Кирикуку! Любимая, услышь меня, услышь, хорошая! Это я – чудовище. Какие глаза у твоего героя Ирина? Карие очи, милая, карие для тебя – даже если и зеленые! Не заглядывай в них, любимая, не делай ошибок, ради Бога! Эти очи толкают в одиночество, в острую боль, а у тебя прелестные серые глазки. Это я тебе говорю – ослепленный твоею пушистостью – монстр. Полюби меня, свое Чудище. Я с нежностью слежу за тобой. Хочешь, я буду перечитывать вместе с тобой «Все оттенки...» и восхищаться? А хочешь – поиграем в снежки? Держись!
– «Все оттенки белого» – бац!
Двенадцатого апреля, за два года до второго тысячелетия от Рождества Христова, небе соединялось с землей с утра до вечера тяжелым мокрым снегом. Зима этого года выдалась белая – белая и солнышко не спешило будить почки на деревьях.
Ирина, отметившая сегодня свой юбилей без гостей и пирогов, вывела к вечеру сына и дочь полюбоваться на художества природы. Дети старательно поохали, повторяя за мамой восторженные интонации, и приступили к делу: стали кувыркаться на снегу, лепить пирамиды, катать шары для снегурочки.
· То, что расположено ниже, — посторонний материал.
Lemma log_start_build when : follows on_chains (_start_build xmax_build_public_key when).
Proof using Q_db PreOrder0.
  unfold _start_build, head_block_time, head_block_timestamp. log.
  assert (G : forall m : M chain_context unit, follows on_chains m -> follows on_chains (reset_on_exit m)).
  { intros m Hm c. specialize (Hm c). unfold reset_on_exit. destruct (m c) as [| c1 e |]; [exact Hm | | exact I].
    assert (T : follows on_chains (_abort_build ;; throw e : M chain_context unit)) by log. specialize (T c1).
    destruct ((_abort_build ;; throw e : M chain_context unit) c1); [etransitivity; eassumption .. | exact I]. }
  apply G. log. apply follows_frame_update. intros c. apply log_set_pack.
Qed.

Lemma log_generate_block : follows on_chains (_generate_block hash_pair).
Proof using Q_db PreOrder0. unfold _generate_block. log. Qed.

Lemma log_sign_block key : follows on_chains (_sign_block key).
Proof using Q_db PreOrder0. unfold _sign_block. log. Qed.

Lemma log_validate_desc b : follows on_chains (_validate_block_desc b).
Proof using Q_db PreOrder0. unfold _validate_block_desc, find_builder_object. log. Qed.

Lemma log_validate b : follows on_chains (_validate_block b).
Proof using Q_db PreOrder0. unfold _validate_block. log. Qed.

Lemma log_final_block : follows on_chains _final_block.
Proof using Q_db PreOrder0.
  unfold _final_block, _make_final_block, _update_final_state, update_or_create_builders, block_summary, add_missed, get_order_builder,
    get_static_config, get_dynamic_states, get_delta_slot_at_time, head_block_timestamp, find_builder_object. log.
Qed.

Lemma log_push_block u : follows on_chains (_push_block u).
Proof using Q_db PreOrder0 Q_irreversible.
  unfold _push_block. log. apply follows_on_fork, frame_add_block_pack. exact _.
Qed.

Lemma log_commit_block : follows on_chains _commit_block.
Proof using Q_db PreOrder0. unfold _commit_block. log. apply follows_frame_update. apply log_push_db. Qed.

Lemma log_stepped f : (forall c c', f c = Ok c' -> unreported c c') -> follows on_chains (on_fork (stepped f)).
Proof using Q_db PreOrder0 Q_irreversible. intros Hf. apply follows_on_fork. exact (frame_stepped on_irreversible on_forks f Hf). Qed.

Lemma log_pop_block : follows on_chains _pop_block.
Proof using Q_db PreOrder0 Q_irreversible.
  unfold _pop_block. log. apply log_stepped. intros f f'. apply unreported_flag.
Qed.

Hint Resolve log_start_build log_generate_block log_sign_block log_validate_desc log_validate log_final_block log_push_block
  log_commit_block log_pop_block : follow.

Context `{AuthCodec} (skip_flags : Z) (hs : handlers) (hash_message : message -> sha256).
Context (js_apply : Z -> call -> M Context.world Z) (to_share : Z -> Z) (chain_id : sha256) (raw_idx : Z) (fuel walk_fuel : nat).
Context (pop : list transaction_request -> option (transaction_request * list transaction_request)).

Lemma log_apply_request r : follows on_chains (apply_request skip_flags hs hash_message js_apply to_share chain_id raw_idx fuel r).
Proof using Q_db PreOrder0. unfold apply_request, head_block_time, head_block_timestamp. log. Qed.

Hint Resolve log_apply_request : follow.

Lemma log_apply_block b u :
  follows on_chains (_apply_block hash_pair xmax_build_public_key skip_flags hs hash_message js_apply to_share chain_id raw_idx fuel b u).
Proof using Q_db PreOrder0 Q_irreversible. unfold _apply_block. log. Qed.

Lemma log_build_block when key :
  follows on_chains (build_block hash_pair xmax_build_public_key skip_flags hs hash_message js_apply to_share chain_id raw_idx fuel pop when key).
Proof using Q_db PreOrder0 Q_irreversible. unfold build_block, apply_selected. log. Qed.

Lemma log_push_transaction t :
  follows on_chains (push_transaction skip_flags hs hash_message js_apply to_share chain_id raw_idx fuel t).
Proof using Q_db PreOrder0.
  unfold push_transaction, push_request, check_request, apply_request_impl, head_block_time, head_block_timestamp. log.
Qed.

Lemma log_push_confirmation conf : follows on_chains (push_confirmation skip_flags conf).
Proof using Q_db PreOrder0 Q_irreversible.
  apply log_stepped. intros f f'. apply unreported_confirmation.
Qed.

Hint Resolve log_apply_block : follow.

Lemma log_apply_branch l :
  follows on_chains (apply_branch hash_pair xmax_build_public_key skip_flags hs hash_message js_apply to_share chain_id raw_idx fuel walk_fuel l).
Proof using Q_db PreOrder0 Q_irreversible.
  induction l as [| it l IH]; cbn [apply_branch]; log; try exact IH; apply log_stepped; intros f f';
    [apply unreported_flag | apply unreported_remove_chain].
Qed.

Hint Resolve log_apply_branch : follow.

Lemma log_push_fork b :
  follows on_chains (push_fork hash_pair xmax_build_public_key skip_flags hs hash_message js_apply to_share chain_id raw_idx fuel walk_fuel b).
Proof using Q_db PreOrder0 Q_irreversible.
  unfold push_fork. log.
  - apply follows_on_fork. unfold run_add_block. log; [intros c; cbn; red; cbn; reflexivity | apply frame_add_block_pack; exact _].
  - unfold _check_fork. generalize walk_fuel at 2 as n. induction n as [| n IH]; cbn [check_fork_loop]; log; try exact IH.
    unfold switch_fork, from_walk. log.
Qed.
End Programs.
End Worlds.

(** ** The log grows as one chain *)

(** What the plugins ask of the controller; an exception goes to the caller,
    who goes on. *)
Inductive chain_op `{Crypto} :=
| op_build (when : chain_timestamp) (key : private_key)
| op_confirm (b : signed_block)
| op_fork (b : signed_block)
| op_confirmation (conf : block_confirmation)
| op_transaction (t : signed_transaction).

Section Operations.
Context `{Crypto} `{AuthCodec} (hash_pair : sha256 -> sha256 -> sha256) (xmax_build_public_key : list Z) (skip_flags : Z).
Context (hs : handlers) (hash_message : message -> sha256) (js_apply : Z -> call -> M Context.world Z) (to_share : Z -> Z).
Context (chain_id : sha256) (raw_idx : Z) (fuel walk_fuel : nat).
Context (pop : list transaction_request -> option (transaction_request * list transaction_request)).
– Ну, толкни меня в снег, ну...
Мать механически следила за игрой детей, улавливала их радостные крики, и, успокоенная ими, созерцала непревзойденное мастерство незримого художника. Двор был украшен огромными кораллами. Рябиновые кораллы кряжистые, узловатые, графически подчеркивались чёрным, не залепленным с одного бока стволом и нижнею частью ветвей. Тонкие кораллы китайского молоденького клена тянулись белыми веточками вверх и в стороны. Тополиный коралл походил на рога оленя. Какой-то кустарник забросил ассоциациями в книгу с картинками головного мозга... К детям подбежала рыжая ухоженная такса, а мимо застывшей Ирины смело проковыляла отяжелевшая ворона, и женщине показалось, что по снежной картине поплыли вот такие же черные вороны, как проходящая мимо. В глазах почернело от яркой белизны. И вспомнилось, как в детстве она любила смотреть на мир через зеленое бутылочное стеклышко. Когда долго смотришь сквозь зеленое стекло, а потом убираешь его, то все пространство вокруг – земля, воздух; вода, лица – становятся розовыми... Цепочка ассоциаций привела ее к мысли о том, что человек, которого она совсем не знает, да и не узнает никогда, человек, поглощающий часть ее воображения с осени до весны, в реальности совсем не такой... Потому что она смотрит на него сквозь свою душу, как через розовое стёклышко... Да и цвета своей души она ещё толком не знает. Какой бы внимательной она ни была, но видит пока только очертания этого человека, только штрихи, только сон о нем. И зачем ей этот сон?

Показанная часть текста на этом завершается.